La secretaria rio y se marchó tras hacer un saludo con la mano.

¿De verdad me estaré haciendo mayor?, se preguntó Duncan. ¿Estoy más cerca del final que del principio? Pensó en sus padres. Cuando yo nací eran ya mayores, y se hicieron más mientras yo crecía en aquella casa tranquila y solitaria. Siempre estaban cansados y me obligaban a vivir despacio. Trató de recordar algunos momentos realmente felices, como una mañana de Navidad o despertarse en el día de su cumpleaños libre de preocupaciones y cautelas innecesarias, pero no pudo. En su casa todo estaba siempre ordenado y cada momento, planeado; es algo que he heredado. Me convertí en un hombre de números. ¿Eso me producía rechazo?, se preguntó. Tal vez por esa razón busqué la espontaneidad de la revolución. Olivia era siempre tan vibrante; asimilaba ideas y actuaciones y las transformaba en una especie de combustible. La retórica, el entusiasmo, la lucha, qué momentos tan emocionantes. Entonces me sentía vivo… Se detuvo un momento y recapacitó: Aunque también aterrorizado.
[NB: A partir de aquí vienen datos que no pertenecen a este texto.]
(** * dat2lta85: the binary world decoder and its scene re-encoder

    A shallow embedding of [dat2lta85.py].  Python integers are [Z], bytes
    objects are [list byte], [str] objects are lists of Unicode code points,
    a binary file handle is a byte list with a cursor, exceptions are the
    [Raise] branch of [res], and the lines printed to the transcript are a
    list of structured events. *)

From Stdlib Require Import ZArith NArith List String Ascii Floats Lia DecimalString.
From Stdlib.Strings Require Import Byte.
From stdpp Require Import base list gmap sorting.
Import ListNotations.
Local Open Scope Z_scope.
Set Warnings "-inexact-float".

(** ** Python values *)

(** The exceptions the modelled code can raise. *)
Inductive exn : Type :=
| StructError          (* struct.unpack on a buffer of the wrong size *)
| ValueError (code : Z) (at_pos : nat)
| UnicodeDecodeError
| IndexError
| KeyError
| TypeError
| OSError.

Inductive res (A : Type) : Type :=
| Ok (a : A)
| Raise (e : exn).
Arguments Ok {A} a.
Arguments Raise {A} e.

Definition is_ok {A} (r : res A) : bool :=
  match r with Ok _ => true | Raise _ => false end.

(** A [str] is its sequence of code points. *)
Abbreviation pystr := (list N).

Definition str (s : string) : pystr :=
  map N_of_ascii (list_ascii_of_string s).

Definition ord (c : N) : Z := Z.of_N c.

Definition pystr_eqb (a b : pystr) : bool := bool_decide (a = b).

(** [str(n)] for an integer, as used inside f-strings. *)
Definition str_of_Z (n : Z) : pystr :=
  match n with
  | Zneg p => str "-" ++ str (NilEmpty.string_of_uint (Pos.to_uint p))
  | _ => str (NilEmpty.string_of_uint (N.to_uint (Z.to_N n)))
  end.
Miró por la ventana y vio a otros empleados del banco caminando hacia el estacionamiento. Reían y caminaban deprisa, arrebujados en sus abrigos. Se preguntó por qué reían y los vio pasar por la primera fila de plazas del estacionamiento, la reservada a él y a otros directivos. Inmediatamente tomó la lista y escribió: COCHE.

Cuando levantó la vista el grupo había desaparecido y una luz púrpura procedente de un farol alumbraba la oscuridad. Se dio cuenta de cuánto quería a sus hijos. Yo podría haberme vuelto tan serio y aburrido como mis padres, pero no lo hice, y tenía mis razones para ello. Es como si hubiera abandonado mis ideales revolucionarios a cambio de responsabilidad.

Y ahora ¿me he vuelto mayor?, se preguntó de nuevo. ¿Todavía sabré luchar?

No estaba seguro de poder contestar a esa pregunta, pero lo que sí sabía era que tardaría muy poco en averiguarlo.

***

Megan y las gemelas se quitaron la ropa de abrigo y se dirigieron a la cocina. Las chicas charlaban sobre el frío que hacía y se preguntaban si nevaría pronto, mientras se disponían a preparar chocolate caliente. Eso le hizo recordar a Megan cuánto le gustaba a Tommy el chocolate caliente. Volvió a conectar el teléfono, por si Duncan llamaba, y al mirar su reloj se dio cuenta de que pronto estaría en casa. Trató de relajarse, pero se sentía incapaz.

Tommy debería estar aquí, pensó. Ya llevo cuarenta y ocho horas sin poder abrazarlo.

– Mamá, ¿quieres una taza? -preguntó Lauren.

– ¡Está bueno! -puntualizó Karen.

Megan tenía un nudo en la garganta, pero tragó saliva y contestó:

– Claro.

Mientras Karen le pasaba la taza de cacao sonó el teléfono.

– Es nuestra línea -dijo Lauren-. Yo atiendo.

Fue hasta el aparato que estaba en la pared, pulsó un botón y levantó el auricular.